• WHAT NEEDS TO BE DONE: If a line below holds the word "Fixpoint", count it; then say how many such lines there are and nothing else.

+---+

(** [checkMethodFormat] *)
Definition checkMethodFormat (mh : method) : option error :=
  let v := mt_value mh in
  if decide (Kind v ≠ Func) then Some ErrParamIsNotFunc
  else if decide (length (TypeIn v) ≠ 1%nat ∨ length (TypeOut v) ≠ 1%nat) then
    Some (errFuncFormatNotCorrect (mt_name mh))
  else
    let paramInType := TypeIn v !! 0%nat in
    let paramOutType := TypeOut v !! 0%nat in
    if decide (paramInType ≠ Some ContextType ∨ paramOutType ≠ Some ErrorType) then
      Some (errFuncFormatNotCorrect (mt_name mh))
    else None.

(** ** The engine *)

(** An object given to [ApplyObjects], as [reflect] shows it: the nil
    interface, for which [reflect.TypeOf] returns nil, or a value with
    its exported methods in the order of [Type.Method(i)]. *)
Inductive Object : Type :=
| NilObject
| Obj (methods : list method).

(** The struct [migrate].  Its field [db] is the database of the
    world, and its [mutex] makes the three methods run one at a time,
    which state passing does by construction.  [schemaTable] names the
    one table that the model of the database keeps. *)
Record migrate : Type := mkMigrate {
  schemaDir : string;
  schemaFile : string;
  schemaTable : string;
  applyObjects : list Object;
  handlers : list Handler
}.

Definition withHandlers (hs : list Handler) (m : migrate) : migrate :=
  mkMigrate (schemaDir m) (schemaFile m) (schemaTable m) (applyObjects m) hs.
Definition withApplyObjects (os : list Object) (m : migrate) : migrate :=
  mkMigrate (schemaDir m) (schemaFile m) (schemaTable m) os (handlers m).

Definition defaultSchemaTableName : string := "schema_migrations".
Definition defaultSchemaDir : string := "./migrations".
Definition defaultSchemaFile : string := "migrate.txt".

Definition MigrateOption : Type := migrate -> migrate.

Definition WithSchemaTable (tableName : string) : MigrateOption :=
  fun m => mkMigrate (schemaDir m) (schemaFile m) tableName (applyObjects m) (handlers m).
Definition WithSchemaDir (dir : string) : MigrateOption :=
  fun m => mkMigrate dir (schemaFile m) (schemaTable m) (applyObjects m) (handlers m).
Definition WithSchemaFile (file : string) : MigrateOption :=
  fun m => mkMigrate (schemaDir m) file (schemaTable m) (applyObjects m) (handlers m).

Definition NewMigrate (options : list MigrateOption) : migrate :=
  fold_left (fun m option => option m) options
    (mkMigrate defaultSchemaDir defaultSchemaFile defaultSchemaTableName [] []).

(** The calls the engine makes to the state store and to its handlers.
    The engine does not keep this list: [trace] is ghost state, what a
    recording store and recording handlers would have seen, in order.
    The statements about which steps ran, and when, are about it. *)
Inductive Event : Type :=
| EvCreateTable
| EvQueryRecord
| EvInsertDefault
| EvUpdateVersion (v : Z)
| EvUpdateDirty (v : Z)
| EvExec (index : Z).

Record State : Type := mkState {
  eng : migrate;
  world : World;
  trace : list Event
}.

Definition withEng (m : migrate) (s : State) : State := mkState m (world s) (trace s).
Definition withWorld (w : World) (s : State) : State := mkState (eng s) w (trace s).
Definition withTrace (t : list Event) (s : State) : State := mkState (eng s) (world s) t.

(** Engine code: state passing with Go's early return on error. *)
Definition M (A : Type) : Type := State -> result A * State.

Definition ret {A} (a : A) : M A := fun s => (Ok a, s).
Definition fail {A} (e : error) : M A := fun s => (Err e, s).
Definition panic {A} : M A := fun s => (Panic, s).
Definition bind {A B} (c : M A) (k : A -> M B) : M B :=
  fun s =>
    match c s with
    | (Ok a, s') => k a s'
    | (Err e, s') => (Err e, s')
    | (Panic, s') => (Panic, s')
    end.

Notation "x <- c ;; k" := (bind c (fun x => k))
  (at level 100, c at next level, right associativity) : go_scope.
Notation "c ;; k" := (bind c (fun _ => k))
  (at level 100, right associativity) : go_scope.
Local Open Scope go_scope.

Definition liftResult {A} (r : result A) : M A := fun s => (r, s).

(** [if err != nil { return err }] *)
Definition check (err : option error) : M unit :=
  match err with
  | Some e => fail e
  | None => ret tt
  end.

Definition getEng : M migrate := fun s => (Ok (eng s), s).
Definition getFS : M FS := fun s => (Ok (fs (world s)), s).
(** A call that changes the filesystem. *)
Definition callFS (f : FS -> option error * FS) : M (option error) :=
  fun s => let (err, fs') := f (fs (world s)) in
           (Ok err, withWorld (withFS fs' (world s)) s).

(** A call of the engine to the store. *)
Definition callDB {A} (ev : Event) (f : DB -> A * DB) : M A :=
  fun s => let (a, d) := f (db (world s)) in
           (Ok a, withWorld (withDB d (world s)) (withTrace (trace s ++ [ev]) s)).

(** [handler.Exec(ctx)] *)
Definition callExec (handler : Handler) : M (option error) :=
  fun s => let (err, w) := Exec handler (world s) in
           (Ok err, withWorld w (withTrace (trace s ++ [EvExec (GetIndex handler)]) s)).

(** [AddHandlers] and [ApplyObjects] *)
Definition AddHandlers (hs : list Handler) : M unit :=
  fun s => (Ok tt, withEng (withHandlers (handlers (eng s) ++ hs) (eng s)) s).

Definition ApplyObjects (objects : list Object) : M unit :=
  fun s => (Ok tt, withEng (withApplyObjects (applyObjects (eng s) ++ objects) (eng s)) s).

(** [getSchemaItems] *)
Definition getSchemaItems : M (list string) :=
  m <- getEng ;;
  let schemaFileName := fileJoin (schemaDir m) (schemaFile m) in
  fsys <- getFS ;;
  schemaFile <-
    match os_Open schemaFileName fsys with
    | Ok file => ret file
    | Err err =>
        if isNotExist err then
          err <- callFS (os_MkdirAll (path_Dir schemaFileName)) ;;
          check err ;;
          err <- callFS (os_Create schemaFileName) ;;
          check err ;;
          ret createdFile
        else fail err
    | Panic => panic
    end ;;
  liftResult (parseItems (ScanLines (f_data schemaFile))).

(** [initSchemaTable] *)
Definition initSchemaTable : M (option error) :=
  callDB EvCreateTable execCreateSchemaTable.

+---+

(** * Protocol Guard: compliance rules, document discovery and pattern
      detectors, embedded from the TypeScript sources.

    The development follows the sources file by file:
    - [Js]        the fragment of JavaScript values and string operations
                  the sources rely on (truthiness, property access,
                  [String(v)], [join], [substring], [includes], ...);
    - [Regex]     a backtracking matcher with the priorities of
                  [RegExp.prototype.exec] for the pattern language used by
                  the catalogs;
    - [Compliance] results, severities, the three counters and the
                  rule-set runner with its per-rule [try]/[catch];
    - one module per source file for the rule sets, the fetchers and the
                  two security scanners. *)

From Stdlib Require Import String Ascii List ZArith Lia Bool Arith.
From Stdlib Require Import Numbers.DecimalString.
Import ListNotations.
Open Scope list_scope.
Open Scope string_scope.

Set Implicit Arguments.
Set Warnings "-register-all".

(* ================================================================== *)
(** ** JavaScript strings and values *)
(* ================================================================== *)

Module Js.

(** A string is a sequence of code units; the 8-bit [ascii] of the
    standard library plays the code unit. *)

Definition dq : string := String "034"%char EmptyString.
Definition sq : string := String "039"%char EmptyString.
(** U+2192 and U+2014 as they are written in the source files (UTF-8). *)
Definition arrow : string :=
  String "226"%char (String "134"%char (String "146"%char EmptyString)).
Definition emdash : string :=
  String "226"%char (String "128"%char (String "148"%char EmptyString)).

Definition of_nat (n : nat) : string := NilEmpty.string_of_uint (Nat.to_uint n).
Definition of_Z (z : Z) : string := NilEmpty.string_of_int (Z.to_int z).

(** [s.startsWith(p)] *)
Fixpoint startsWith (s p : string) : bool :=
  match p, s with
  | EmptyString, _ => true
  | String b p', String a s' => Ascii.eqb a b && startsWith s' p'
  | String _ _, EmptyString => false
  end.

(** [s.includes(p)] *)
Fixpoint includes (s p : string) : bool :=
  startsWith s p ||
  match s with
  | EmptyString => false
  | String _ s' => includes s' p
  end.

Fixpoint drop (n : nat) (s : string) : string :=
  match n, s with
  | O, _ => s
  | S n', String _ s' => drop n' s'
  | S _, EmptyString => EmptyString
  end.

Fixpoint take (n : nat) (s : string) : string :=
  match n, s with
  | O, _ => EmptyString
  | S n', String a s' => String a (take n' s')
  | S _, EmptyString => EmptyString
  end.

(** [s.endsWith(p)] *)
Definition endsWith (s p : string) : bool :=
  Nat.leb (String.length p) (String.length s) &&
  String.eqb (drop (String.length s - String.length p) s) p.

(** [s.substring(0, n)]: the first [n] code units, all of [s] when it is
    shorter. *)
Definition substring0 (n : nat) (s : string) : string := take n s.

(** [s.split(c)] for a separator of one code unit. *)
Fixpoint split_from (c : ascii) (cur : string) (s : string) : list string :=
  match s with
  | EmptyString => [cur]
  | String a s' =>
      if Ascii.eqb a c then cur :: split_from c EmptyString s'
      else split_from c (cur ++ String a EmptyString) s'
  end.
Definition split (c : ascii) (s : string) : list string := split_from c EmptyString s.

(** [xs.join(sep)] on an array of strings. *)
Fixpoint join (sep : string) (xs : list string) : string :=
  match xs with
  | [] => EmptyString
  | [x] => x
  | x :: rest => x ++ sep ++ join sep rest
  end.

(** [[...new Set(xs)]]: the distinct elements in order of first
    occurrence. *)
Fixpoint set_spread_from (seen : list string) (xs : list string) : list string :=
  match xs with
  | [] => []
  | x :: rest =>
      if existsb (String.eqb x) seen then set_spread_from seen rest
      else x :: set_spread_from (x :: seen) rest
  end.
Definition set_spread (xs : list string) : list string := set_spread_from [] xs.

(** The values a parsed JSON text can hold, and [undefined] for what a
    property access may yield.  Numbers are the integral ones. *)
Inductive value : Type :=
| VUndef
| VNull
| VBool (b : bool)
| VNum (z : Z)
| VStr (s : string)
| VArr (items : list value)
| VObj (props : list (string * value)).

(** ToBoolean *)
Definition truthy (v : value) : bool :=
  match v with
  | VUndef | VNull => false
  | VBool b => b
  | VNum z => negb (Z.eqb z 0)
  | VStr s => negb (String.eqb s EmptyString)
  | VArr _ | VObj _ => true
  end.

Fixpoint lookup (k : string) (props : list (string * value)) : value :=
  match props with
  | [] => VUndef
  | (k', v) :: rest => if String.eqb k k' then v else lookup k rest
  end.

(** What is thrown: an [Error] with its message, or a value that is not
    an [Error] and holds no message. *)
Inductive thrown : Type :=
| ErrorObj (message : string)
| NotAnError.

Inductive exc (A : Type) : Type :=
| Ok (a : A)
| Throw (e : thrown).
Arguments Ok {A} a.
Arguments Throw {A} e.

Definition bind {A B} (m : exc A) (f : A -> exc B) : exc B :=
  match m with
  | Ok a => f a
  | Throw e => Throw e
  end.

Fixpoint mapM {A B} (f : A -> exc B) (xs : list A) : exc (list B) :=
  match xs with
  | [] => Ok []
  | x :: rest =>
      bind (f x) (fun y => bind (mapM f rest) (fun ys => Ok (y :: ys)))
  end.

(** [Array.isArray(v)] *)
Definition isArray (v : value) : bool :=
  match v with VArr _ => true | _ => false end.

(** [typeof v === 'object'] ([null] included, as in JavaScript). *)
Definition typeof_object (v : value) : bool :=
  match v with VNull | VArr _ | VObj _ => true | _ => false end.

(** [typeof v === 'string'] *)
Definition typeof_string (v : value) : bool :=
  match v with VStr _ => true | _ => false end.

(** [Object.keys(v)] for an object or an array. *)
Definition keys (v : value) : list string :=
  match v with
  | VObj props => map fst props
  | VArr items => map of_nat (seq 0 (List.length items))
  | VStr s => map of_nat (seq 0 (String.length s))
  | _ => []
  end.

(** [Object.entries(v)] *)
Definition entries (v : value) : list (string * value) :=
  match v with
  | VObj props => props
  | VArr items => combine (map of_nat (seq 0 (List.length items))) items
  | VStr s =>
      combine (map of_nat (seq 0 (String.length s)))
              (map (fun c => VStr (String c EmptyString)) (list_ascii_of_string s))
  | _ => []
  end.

+---+

• TASK OUTPUT: 9